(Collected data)
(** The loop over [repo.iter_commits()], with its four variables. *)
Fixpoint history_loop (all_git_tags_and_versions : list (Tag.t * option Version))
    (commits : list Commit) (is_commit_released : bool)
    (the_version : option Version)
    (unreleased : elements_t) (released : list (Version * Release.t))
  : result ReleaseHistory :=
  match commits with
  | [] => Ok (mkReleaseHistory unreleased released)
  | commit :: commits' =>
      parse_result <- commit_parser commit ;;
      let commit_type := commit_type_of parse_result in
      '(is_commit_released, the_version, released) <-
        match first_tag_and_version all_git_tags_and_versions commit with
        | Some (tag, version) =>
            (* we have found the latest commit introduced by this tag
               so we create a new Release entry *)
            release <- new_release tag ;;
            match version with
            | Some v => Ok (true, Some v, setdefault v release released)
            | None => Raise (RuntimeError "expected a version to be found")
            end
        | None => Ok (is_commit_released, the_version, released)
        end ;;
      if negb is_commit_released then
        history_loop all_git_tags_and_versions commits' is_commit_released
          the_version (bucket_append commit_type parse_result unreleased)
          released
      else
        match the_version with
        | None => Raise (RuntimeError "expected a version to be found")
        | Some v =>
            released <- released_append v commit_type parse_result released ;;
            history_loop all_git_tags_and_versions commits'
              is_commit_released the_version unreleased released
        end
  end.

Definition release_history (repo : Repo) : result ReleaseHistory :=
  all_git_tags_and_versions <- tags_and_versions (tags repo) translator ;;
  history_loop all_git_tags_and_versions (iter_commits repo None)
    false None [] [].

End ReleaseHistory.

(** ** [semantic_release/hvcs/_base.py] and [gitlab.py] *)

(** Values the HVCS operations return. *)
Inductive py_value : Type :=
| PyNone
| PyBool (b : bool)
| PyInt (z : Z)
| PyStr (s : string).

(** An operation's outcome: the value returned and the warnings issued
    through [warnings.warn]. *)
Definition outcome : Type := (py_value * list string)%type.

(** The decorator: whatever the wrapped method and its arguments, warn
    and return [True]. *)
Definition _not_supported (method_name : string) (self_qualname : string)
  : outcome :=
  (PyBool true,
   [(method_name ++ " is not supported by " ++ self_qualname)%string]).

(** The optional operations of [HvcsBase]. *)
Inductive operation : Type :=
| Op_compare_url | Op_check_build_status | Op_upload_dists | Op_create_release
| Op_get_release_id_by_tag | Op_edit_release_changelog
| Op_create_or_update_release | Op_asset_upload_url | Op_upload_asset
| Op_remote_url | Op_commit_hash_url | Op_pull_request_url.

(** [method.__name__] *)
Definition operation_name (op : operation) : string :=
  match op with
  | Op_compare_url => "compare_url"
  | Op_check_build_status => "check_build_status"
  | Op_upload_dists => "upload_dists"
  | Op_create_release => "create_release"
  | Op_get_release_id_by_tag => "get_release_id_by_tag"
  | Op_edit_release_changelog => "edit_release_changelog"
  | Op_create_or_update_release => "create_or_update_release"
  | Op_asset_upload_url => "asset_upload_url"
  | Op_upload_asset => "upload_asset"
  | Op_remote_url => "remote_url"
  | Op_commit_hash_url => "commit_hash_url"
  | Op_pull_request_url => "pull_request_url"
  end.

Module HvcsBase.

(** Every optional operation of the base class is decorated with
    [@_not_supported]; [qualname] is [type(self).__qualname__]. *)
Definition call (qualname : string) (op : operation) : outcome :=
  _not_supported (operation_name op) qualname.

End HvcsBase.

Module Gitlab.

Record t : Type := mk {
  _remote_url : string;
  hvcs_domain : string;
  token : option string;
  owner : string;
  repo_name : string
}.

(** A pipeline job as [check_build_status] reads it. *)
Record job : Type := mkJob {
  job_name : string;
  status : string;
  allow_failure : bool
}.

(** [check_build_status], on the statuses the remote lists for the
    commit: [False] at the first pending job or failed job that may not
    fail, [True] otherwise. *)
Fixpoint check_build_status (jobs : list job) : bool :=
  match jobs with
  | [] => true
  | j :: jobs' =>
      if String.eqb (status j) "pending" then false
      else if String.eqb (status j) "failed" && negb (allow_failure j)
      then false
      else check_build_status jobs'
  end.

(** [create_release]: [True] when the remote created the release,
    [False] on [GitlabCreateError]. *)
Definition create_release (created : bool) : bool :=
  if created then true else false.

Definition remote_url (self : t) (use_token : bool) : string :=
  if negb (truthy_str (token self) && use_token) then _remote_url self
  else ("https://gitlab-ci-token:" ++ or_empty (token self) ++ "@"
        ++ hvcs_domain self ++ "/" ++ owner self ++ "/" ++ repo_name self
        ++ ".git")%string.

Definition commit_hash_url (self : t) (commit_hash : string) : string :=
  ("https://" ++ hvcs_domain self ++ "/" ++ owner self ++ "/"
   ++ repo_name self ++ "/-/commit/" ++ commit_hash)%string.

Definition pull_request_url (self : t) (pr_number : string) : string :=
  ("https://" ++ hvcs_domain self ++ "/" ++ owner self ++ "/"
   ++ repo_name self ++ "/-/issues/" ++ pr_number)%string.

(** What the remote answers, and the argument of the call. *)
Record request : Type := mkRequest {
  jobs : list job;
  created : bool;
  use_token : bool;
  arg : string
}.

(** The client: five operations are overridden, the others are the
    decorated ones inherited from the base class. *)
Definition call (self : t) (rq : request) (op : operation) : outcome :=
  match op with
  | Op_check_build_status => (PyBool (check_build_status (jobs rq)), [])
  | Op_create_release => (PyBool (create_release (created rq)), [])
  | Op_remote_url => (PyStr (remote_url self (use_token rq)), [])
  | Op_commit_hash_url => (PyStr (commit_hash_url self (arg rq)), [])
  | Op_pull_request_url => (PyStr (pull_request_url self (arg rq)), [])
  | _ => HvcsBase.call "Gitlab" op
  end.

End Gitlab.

Aim of the exercise: Could you return exactly the stretch of the data above that starts at the line with "[@_not_supported]; [qualname] is" and ends at the line with "owner : string;", both lines included?

Completed exercise:
    [@_not_supported]; [qualname] is [type(self).__qualname__]. *)
Definition call (qualname : string) (op : operation) : outcome :=
  _not_supported (operation_name op) qualname.

End HvcsBase.

Module Gitlab.

Record t : Type := mk {
  _remote_url : string;
  hvcs_domain : string;
  token : option string;
  owner : string;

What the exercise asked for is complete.